When APIs evolve into platforms

Earlier this week, The Exchange chatted with Shippo founder and CEO Laura Behrens Wu about her company’s announcement that it has inked a partnership with Shopify.

Shippo is in the shipping game, offering a SaaS offering to merchants that gives them access to bundled, and therefore cheaper, rates for moving goods. Last year the company raised $45 million at a valuation of just under $500 million. (Back in 2019, when the company raised $30 million, Behrens Wu said that her company has SaaS-like gross margins, for reference.)

The company has grown quickly, doubling shipping volume in 2020 — which at the time tracked loosely with revenue — and doubled in size back 2019.

In early 2021, when we last checked in with Shippo, it had a neat plan ahead of it to keep that growth flowing (emphasis added):

Now flush with more capital, what’s next for Shippo? Per its CEO, the startup wants to invest more in platforms (where Shippo is baked into a marketplace, for example), international expansion (Shippo only does a “little bit” of international shipping, per Behrens Wu), and double-down on what it considers its core customer base.

This week, Behrens Wu said that offering shipping is now “table stakes” for both platforms and marketplaces, so individual sellers expect that if you offer them a digital storefront, they expect payments support along with an option for shipping. Shippo wants to be that shipping tool that platforms offer.

The CEO said that after getting inbound interest from marketplaces about 18 months ago, her team got to work on building an API for its service that allows others to bake Shippo’s service into their marketplace.
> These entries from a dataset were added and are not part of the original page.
(** The function [lambda a, m=2: a * m] of the tests. test_evaluator.py:14 *)
Definition mult (L : Libm) : PyFunction := {|
  spec_args := 2;
  spec_defaults := Some 1%nat;
  call values :=
    match values with
    | [a] => py_mul L a (PyInt 2)
    | [a; m] => py_mul L a m
    | _ => raise_builtin TypeError
    end
|}.

(** The function [lambda: 1j], which a caller may register. *)
Definition imaginary_unit : PyFunction := {|
  spec_args := 0;
  spec_defaults := None;
  call _ := Ok (PyComplex 0 1)
|}.

(** A C library whose functions return, and a context whose functions
    return: a call of them ends, with a value or with an exception. *)
Definition libm_returns (L : Libm) : Prop :=
  (∀ x y, float_pow_real L x y ≠ OutOfFuel)
  ∧ (∀ o a b, complex_arith L o a b ≠ OutOfFuel).

Definition context_returns (context : EvaluatorContext) : Prop :=
  ∀ id fun_ values, functions context !! id = Some fun_ → call fun_ values ≠ OutOfFuel.

(** The number literals of a tree. *)
Fixpoint numbers_of (node : ExpNode) : list value :=
  match node with
  | NumberNode num _ => [num]
  | NameConstantNode _ _ => []
  | BinaryOpNode _ left_ right_ _ => numbers_of left_ ++ numbers_of right_
  | UnaryOpNode _ child _ => numbers_of child
  | FuncCallNode _ args _ => flat_map numbers_of args
  end.

(** A context without complex numbers: none among its constants, none
    returned by its functions for arguments that are not complex. *)
Definition real_context (context : EvaluatorContext) : Prop :=
  (∀ name v, constants context !! name = Some v → isinstance_complex v = false)
  ∧ (∀ id fun_ values v,
        functions context !! id = Some fun_ →
        Forall (λ a, isinstance_complex a = false) values →
        call fun_ values = Ok v → isinstance_complex v = false).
There’s a revenue share component in the deal, according to Behrens Wu, but with Shopify and other potential partners offering huge volume gains, the math could pencil out well for Shippo. That’s because its service gets better with volume. The more packages that Shippo helps ship, the better deals it can land with shipping companies around the world. And now it has a way to dramatically expand its total volume, perhaps improving its ability to rip monetary value out of the e-commerce shipping world.

We’re going to need to check in with the company in a few months to see how things are going, but it all feels rather bullish.
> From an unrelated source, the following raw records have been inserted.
(** ** The batch run *)

(** A property of the reports that [handle_test_run] writes itself and of
    those the executor returns holds of every report of a batch. *)
Lemma loop_Forall (P : TestCaseReport -> Prop) :
  (forall id initial_script, P (generation_failure_report id initial_script)) ->
  (forall w id s d, P (fst (execute_test_case w id s d))) ->
  forall rows st, Forall P (fst (loop rows [] st)).
Proof.
  intros Hgen Hexec rows st.
  pose proof (loop_reports rows st) as H.
  induction H as [|row r rows' rs [st0 Hr] _ IH]; constructor; [|exact IH].
  subst r.
  unfold build_test_report, bind, do_generate_initial_script,
    do_execute_test_case, outside, ret.
  destruct (generate_initial_script (world st0) (snd row)) as [[s|] w1];
    [|apply Hgen].
  destruct (generation_failed (Some s)); [apply Hgen|].
  cbn [world]. specialize (Hexec w1 (test_case_id_of (fst row) (snd row)) s RESULTS_DIR).
  destruct (execute_test_case w1 _ s RESULTS_DIR). exact Hexec.
Qed.

(** C1 (as amended).  The batch skips exactly the rows whose identifier
    field is present with a cell that [str] renders as the empty string: such
    a row leaves the collected reports and the state as they are and the
    loop goes on; every other row, a row without the field included (it
    runs under the name [TestCase_<position>]), adds one report.  So the
    number of reports in the stored RunReport is the number of rows that
    are not skipped. *)
Theorem batch_skips_rows_rendering_empty (batch : list TestCase) (st : State) :
  (fun final_report => length (test_cases final_report)) <$>
    REPORT_DB (snd (run batch st)) !! fst (do_uuid4 uuid4 st) =
    Some (length (List.filter
                    (fun test_case => negb (identifier_renders_empty test_case))
                    batch)) /\
  forall i test_case collected st0,
    body (i, test_case) collected st0 =
    if identifier_renders_empty test_case
    then (collected, st0)
    else ((collected ++ [fst (build (test_case_id_of i test_case) test_case st0)])%list,
          snd (do_sleep sleep 2 (snd (build (test_case_id_of i test_case) test_case st0)))).
Proof.
  split.
  - rewrite run_stores_reports. cbn. f_equal.
    unfold batch_reports. rewrite loop_length. apply kept_rows_length.
  - intros i test_case collected st0. rewrite body_unfold.
    rewrite <- (skipped_iff_renders_empty i test_case).
    destruct (str_truthy (test_case_id_of i test_case)); reflexivity.
Qed.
Behrens Wu reached out after noting our reporting on the growth of API-powered startups. Well, now the company has an API that is key to its overall growth trajectory, our thesis holds: SaaS is neat, but APIs could be the future-facing business model to beat.

Insurtech: Still not dead!

Not to overly savage the expired equine, but insurtech has had an up and down few years. From huge fundraises for neoinsurance startups to big dollars for insurtech marketplaces, we saw a string of IPOs that failed to hold onto value post-debut. It’s been messy.

And yet. The Exchange wrote earlier this year that insurtech venture capital activity was actually strong last year despite the barrage of negative news concerning some of the sector’s best-known names. Things were once so hot that we tried to figure out “why VCs are dumping money into insurance marketplaces” back in early 2020.

Well, the VCs are still at it. This week Policygenius announced that it has closed a $125 million round. The company’s software essentially allows consumers to find and buy different insurance products online. Given how large the insurance market is, getting folks to the right product is big business. A bit like how Credit Karma was valuable as heck, if you will.

Policygenius competitor The Zebra raised $150 million last April, for reference, so the Policygenius round is not an entire surprise. But it does underscore the fact that public-market news can help accelerate a startup sector, but that it can’t — it seems — kill it off.